У бабы Иры были основания ненавидеть Амира. Попав в дом тетушки, он сразу же ей нахамил, обозвав старой ведьмой, и указав, что ее место на кухне, у плиты. Ибрагим сделал брату внушение, что эта женщина никакая не прислуга и потребовал, чтобы тот немедленно извинился. Амир ухмыльнулся и спросил, а кто же она тогда, если не приживалка? Старший брат впервые был обескуражен поведением младшего, но настоял на своем. Извинения тогда приняты не были, а разъяренная тетушка выгнала наглеца из дома и потребовала, чтобы он не смел здесь появляться, пока не одумается. Через какое-то время Амир пришел извиняться снова, но баба Ира ушла в свою комнату и не выходила до его ухода. Несмотря на уговоры своего любимца Ибрагима, тетушки, до конца своих дней своего мнения она так и не изменила.

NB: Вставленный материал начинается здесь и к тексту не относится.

Lemma safe_onenand_isbad v loc page :
  onenand_ok v → safe v loc (flash_onenand_block_isbad base polls uninit page) (keeping v (λ _, True)).
Proof.
  intros Ho. unfold flash_onenand_block_isbad. apply safe_bind, safe_vars. apply safe_bind, safe_enter_local; [rewrite length_replicate; lia|].
  rewrite length_replicate. apply safe_bind.
  eapply safe_mono; [eapply (safe_onenand_load v _ _ Local _ 1 2112); [done|done|lia| |lia|done]|].
  { intros m (_ & _ & _ & _ & _ & Hl & _). cbn [size_of]. lia. }
  intros r v' loc' (-> & -> & _). apply safe_if; intros _; [by apply safe_ret|].
  apply safe_bind, safe_mem. intros m (_ & _ & _ & _ & _ & Hl & _). apply safe_bind, safe_of_res; [|intros o _; by apply safe_ret].
  assert (∀ l, Forall (λ i, 0 ≤ i < 64) l →
    ∃ o, foldr (λ i acc, b ← byte_at (m_local m) (2048 + i); l ← acc; Ok (b :: l)) (Ok []) l = Ok o) as Hb.
  { induction 1 as [|i l Hi _ [o IH]]; [by eexists|]. cbn [foldr]. rewrite IH. unfold byte_at, slice.
    rewrite (proj2 (in_range_spec (m_local m) (2048 + i) 1)) by lia. cbn [mbind res_bind].
    destruct (drop (Z.to_nat (2048 + i)) (m_local m)) as [|b r'] eqn:Ed; [apply (f_equal length) in Ed; rewrite length_drop in Ed; cbn in Ed; lia|].
    by eexists. }
  destruct (Hb [0; 1; 16; 17; 32; 33; 48; 49]) as [o ->]; [lists; lia|done].
Qed.

Lemma safe_onenand_erase v loc page :
  onenand_ok v → safe v loc (flash_onenand_erase_block base polls uninit page) (keeping v (λ _, True)).
Proof.
  intros Ho. destruct (onenand_sizes v Ho) as [He Hp]. unfold flash_onenand_erase_block. apply safe_bind, safe_vars.
  apply safe_bind, safe_udiv; [done|]. apply safe_if; intros _; [by apply safe_ret|]. apply safe_bind.
  eapply safe_mono; [by apply safe_onenand_isbad|]. intros r v' loc' [-> _]. apply safe_if; intros _; [by apply safe_ret|].
  apply safe_bind, safe_put_words; [vm_compute; lia|]. change (λ k, base Ptrs + 4 * Z.of_nat (1 + k)) with (fields 1).
  apply safe_bind, safe_exec_list; [vm_compute; lia| |].
  { intros m Hm. unfold onenand_erase_list. destruct (on_parts_safe loc' m 1 erase_layout 0 Hm) as (Hs & Hw & _); [lia|auto|lia|].
    rewrite (app_assoc (on_write_addrs _ _ _)). apply (on_list_safe loc' m); [done|lia|auto|lia|].
    apply Forall_cons in Hs as [_ [_ Hs]%Forall_cons]. apply Forall_app in Hs as [_ Hs]. apply Forall_app_2; [done|apply Hw; lia]. }
  apply safe_bind, safe_controller_status; [vm_compute; lia|]. intros cs. apply safe_bind, safe_bad110; [cbn; lists; vm_compute; lia|].
  intros b. by apply safe_ret.
Qed.

Lemma safe_onenand_read v loc page a addr spare :
  onenand_ok v → inside a addr 2048 →
  safe v loc (_flash_onenand_read_page base polls uninit page addr spare 0) (keeping v (λ r, r = 0 ∨ r = -1 ∨ r = -2)).
Proof.
  intros Ho (Ha & Hl & Hx & Hs). unfold _flash_onenand_read_page. change (negb (0 =? 1)) with true. cbn [negb].
  apply safe_bind. eapply safe_mono; [by apply safe_onenand_isbad|]. intros r v' loc' [-> _].
  apply safe_if; intros _; [apply safe_ret; split; auto|].
  eapply safe_mono; [eapply (safe_onenand_load v _ _ a addr 0 2048); [done|done|done| |lia|done]|].
  - intros m Hm. rewrite (shape_size N loc') by done. done.
  - intros r' v' loc'' (-> & _ & Hr). split; [done|]. destruct Hr; auto.
Qed.

Lemma nand_byte_at_in b i : 0 ≤ i < Z.of_nat (length b) → ∃ x, byte_at b i = Ok x.
Proof.
  intros Hi. unfold byte_at, slice. rewrite (proj2 (in_range_spec b i 1)) by lia. cbn [mbind res_bind].
  destruct (drop (Z.to_nat i) b) as [|x r] eqn:Ed; [|by eexists].
  apply (f_equal length) in Ed. rewrite length_drop in Ed. cbn in Ed. lia.
Qed.

(** The objects that callers point into. *)
Definition data_area (a : area) : Prop := a = Spare ∨ a = Empty ∨ a = Image.

Lemma data_area_size m a : data_area a → size_of m a = Z.of_nat (length (bytes_in m a)).
Proof. by intros [-> | [-> | ->]]. Qed.

Lemma safe_load_byte v loc a x (Φ : Z → nand_vars → nat → Prop) :
  data_area a → inside a x 1 → (∀ b, Φ b v loc) → safe v loc (load_byte base x) Φ.
Proof.
  intros Hd (Ha & Hl & Hx & Hs) HΦ. unfold load_byte. apply safe_bind, safe_mem. intros m Hm.
  replace x with (base a + (x - base a)) by lia. rewrite (find_area_at base N loc) by (rewrite ?(shape_size N loc) by done; done || lia).
  apply safe_of_res; [|auto]. destruct (nand_byte_at_in (bytes_in m a) (x - base a)) as [b ->]; [|done].
  rewrite <- (data_area_size m a Hd), (shape_size N loc) by done. lia.
Qed.

Lemma safe_fill_oob v loc ps a x (Φ : unit → nand_vars → nat → Prop) :
  data_area a → inside a x (Z.of_nat (length ps)) → Φ tt v loc → safe v loc (fill_oob base ps x) Φ.
Proof.
  intros Hd Hi HΦ. revert x Hi. induction ps as [|p ps IH]; intros x (Ha & Hl & Hx & Hs); cbn [fill_oob]; [by apply safe_ret|].
  cbn [length] in Hs. pose proof (base_end _ _ HL a). pose proof (base_pos _ _ HL a).
  apply safe_bind, (safe_load_byte v loc a); [done|split_and!; (done || lia)|]. intros b. apply safe_bind, safe_mem.
  intros m (? & ? & ? & ? & ? & ? & ? & ?). apply safe_bind. eapply safe_set_mem;
    [unfold shape; cbn [m_cmds m_ptrs m_tmp m_spare m_empty m_local m_image set_m_local]; rewrite length_insert; by split_and!|].
  destruct ps as [|p' ps]; [by apply safe_ret|]. apply IH. rewrite u32_small by (cbn [length] in *; lia). split_and!; (done || lia).
Qed.

Lemma on_write_chunk_safe loc m i a x s y :
  shape N loc m → (i ≤ 4)%nat → inside a x s → x ≤ y → y + 512 ≤ x + s →
  Forall (λ d, transfer_safe base m d = true) (on_write_chunk io_layout (fields 4) i y).
Proof.
  intros Hm Hi (Ha & Hl & Hx & Hs) Hy Hys. unfold on_write_chunk, on_kick, on_cmd, on_macro.
  cbn [app f_cmd f_exec f_stat f_macro io_layout]. lists; try fields.
  apply (bytes_out_at loc m _ a); [done|done|lia|lia| |regs|regs]. rewrite (shape_size N loc) by done. lia.
Qed.

Lemma onenand_write_safe m a addr spare raw :
  shape N 64 m → inside a addr (if raw =? 0 then 2048 else 528) →
  list_safe base m (onenand_write_list io_layout (fields 4) addr spare (base Local) raw) = true.
Proof.
  intros Hm Ha. pose proof Ha as (Ha1 & Ha2 & Ha3 & Ha4). unfold onenand_write_list. pose proof (base_pos _ _ HL a). pose proof (base_end _ _ HL a).
  destruct (on_parts_safe 64 m 4 io_layout 4 Hm) as (Hp4 & _ & Hmac); [lia|auto|lia|].
  destruct (on_parts_safe 64 m 4 io_layout 5 Hm) as (Hp5 & Hw & _); [lia|auto|lia|].
  apply Forall_cons in Hp4 as [_ [Hc4 Hp4]%Forall_cons]. apply Forall_app in Hp4 as [Hk4 _].
  apply Forall_cons in Hp5 as [_ [_ Hp5]%Forall_cons]. apply Forall_app in Hp5 as [_ Hw5].
  rewrite !(app_assoc _ _ (on_restore_regs _ _ _)). rewrite <- !(app_assoc [on_setup _]). apply (on_list_safe 64 m); [done|lia|auto|lia|].
  rewrite (proj2 (Z.eqb_neq addr 0)) by lia. cbn [negb]. apply Forall_app_2; [|apply Forall_app_2; [by lists|]].
  { apply flat_map_safe. intros n Hn. eapply (on_write_chunk_safe 64 m n a addr); [done|lia|done| |];
      destruct (raw =? 0); rewrite ?u32_small; lia. }
  apply Forall_app_2; [|apply Forall_app_2; [|apply Forall_app_2; [apply List.Forall_cons; [apply Hmac; lia|apply List.Forall_nil]|]]].
  - destruct (negb (spare =? 0)); lists. apply (bytes_out_at 64 m _ Local); [done|done|lia|lia| |regs|regs].
    destruct Hm as (_ & _ & _ & _ & _ & Hl & _). cbn [size_of]. lia.
  - destruct (raw =? 0); cbn [negb]; lists. apply (bytes_out_at 64 m _ a); [done|done|lia|lia| |regs|regs].
    rewrite (shape_size N 64) by done. lia.
  - apply Forall_app_2; [exact Hk4|]. apply Forall_app_2; [exact Hw5|apply Hw; lia].
Qed.

Lemma length_onenand_write addr spare oob raw : (length (onenand_write_list io_layout (fields 4) addr spare oob raw) ≤ CMD_SLOTS)%nat.
Proof. unfold onenand_write_list. rewrite !length_app. destruct (addr =? 0), (spare =? 0), (raw =? 0); cbn; unfold CMD_SLOTS; lia. Qed.

Lemma safe_onenand_write v loc page a addr b spare raw :
  onenand_ok v → inside a addr (if raw =? 0 then 2048 else 528) → spare = 0 ∨ data_area b ∧ inside b spare 20 →
  safe v loc (_flash_onenand_write_page base polls page addr spare raw) (keeping v (λ _, True)).
Proof.
  intros Ho Ha Hb. destruct (onenand_sizes v Ho) as [He Hp]. unfold _flash_onenand_write_page. apply safe_bind, safe_vars.
  apply safe_bind, safe_udiv; [done|]. apply safe_bind, safe_udiv; [done|].
  apply safe_bind, safe_enter_local; [rewrite length_replicate; lia|]. rewrite length_replicate.
  apply safe_bind, safe_put_data; [vm_compute; lia|]. apply safe_bind.
  refine (_ : safe v 64 _ (λ _ v' loc', _)).
  assert (safe v 64 (if negb (spare =? 0) then fill_oob base oob_positions spare else mret tt) (λ _ v' loc', v' = v ∧ loc' = 64%nat)) as Hf.
  { destruct Hb as [-> |[Hd Hi]]; [by apply safe_ret|]. apply safe_if; intros _; [|by apply safe_ret].
    by apply (safe_fill_oob v 64 _ b). }
  eapply safe_mono; [exact Hf|]. intros _ v' loc' [-> ->].
  apply safe_bind, safe_exec_list; [apply length_onenand_write|intros m Hm; by eapply onenand_write_safe|].
  apply safe_bind, safe_controller_status; [vm_compute; lia|]. intros cs. apply safe_bind, safe_bad110.
  - destruct (negb (addr =? 0)); cbn; lists; vm_compute; lia.
  - intros x. by apply safe_ret.
Qed.

Lemma safe_onenand_mark v loc page :
  onenand_ok v → safe v loc (flash_onenand_mark_badblock base polls page) (keeping v (λ _, True)).
Proof.
  intros Ho. unfold flash_onenand_mark_badblock. apply safe_bind, safe_clear_empty. apply safe_bind, safe_vars.
  apply (safe_onenand_write v loc _ Empty _ Empty); [done| |by left]. split_and!; [done|done|lia|cbn; lia].
Qed.

(** ** Both kinds of flash *)

Lemma safe_by_type v loc (m1 m2 : M Z) (Φ : Z → nand_vars → nat → Prop) :
  geometry v → safe v loc m1 Φ → (onenand_ok v → safe v loc m2 Φ) → Φ (-1) v loc → safe v loc (by_type m1 m2) Φ.
Proof.
  intros Hg H1' H2 Hd. apply safe_bind, safe_vars. apply safe_if; intros E1; [done|]. apply safe_if; intros E2; [|by apply safe_ret].
  apply H2. split; [done|]. apply (g_onenand v Hg). by apply Z.eqb_eq.
Qed.

Lemma safe_erase_block v loc page : geometry v → safe v loc (flash_erase_block base polls uninit page) (keeping v (λ _, True)).
Proof. intros Hg. apply safe_by_type; [done|by apply safe_nand_erase|by apply safe_onenand_erase|done]. Qed.

Lemma safe_block_isbad v loc page : geometry v → safe v loc (_flash_block_isbad base polls uninit page) (keeping v (λ _, True)).
Proof. intros Hg. apply safe_by_type; [done|by apply safe_nand_isbad|by apply safe_onenand_isbad|done]. Qed.

Lemma safe_mark_badblock v loc page : geometry v → safe v loc (flash_mark_badblock base polls page) (keeping v (λ _, True)).
Proof. intros Hg. apply safe_by_type; [done|by apply safe_nand_mark|by apply safe_onenand_mark|done]. Qed.

Lemma safe_read_page v loc page a addr :
  geometry v → in_flash v page → inside a addr (flash_pagesize v) →
  safe v loc (_flash_read_page base polls uninit page addr (base Spare)) (λ r v' _, new_table v v').
Proof.
  intros Hg Hp Ha. unfold _flash_read_page. apply safe_bind, safe_vars. rewrite (g_plain v Hg). change (negb (0 =? 0)) with false. cbn iota.
  apply safe_by_type; [done| |intros Ho|apply new_table_refl].
  - eapply safe_mono; [apply (safe_nand_read_page v loc page a addr Spare); [done|done|done|split_and!; [done|done|lia|cbn; lia]]|].
    by intros r v' loc' [? _].
  - pose proof Ho as [_ E]. rewrite E in Ha. eapply safe_mono; [by apply (safe_onenand_read v loc page a)|].
    intros r v' loc' [-> _]. apply new_table_refl.
Qed.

Как только родители переехали в Душанбе, братья снова стали неразлучными, однако Ибрагим стал замечать, что на поведение Амира жалуются буквально все, в том числе и родители. Тогда он решил серьезно заняться воспитанием брата, постоянно внушая, что плохим быть просто невыгодно. Между тем тревожные сигналы продолжали поступать с нарастающей быстротой. После каждого такого сигнала, Ибрагим пытался провести соответствующую беседу, тот внимательно выслушивал, обещал, что больше такое не повториться, но повторял с еще более неприятными последствиями. Отчаявшись и понимая, что не может с этим справиться, Ибрагим обратился к матери. Обращаться к другим было стыдно, он знал ответы тетушки, бабы Иры и деда, что «по заднице Амира давно плачет ремень». Но это он не соглашался. Его никогда никто не бил, за исключением мамы, а от мысли, ударить братика, вообще приходил в ужас.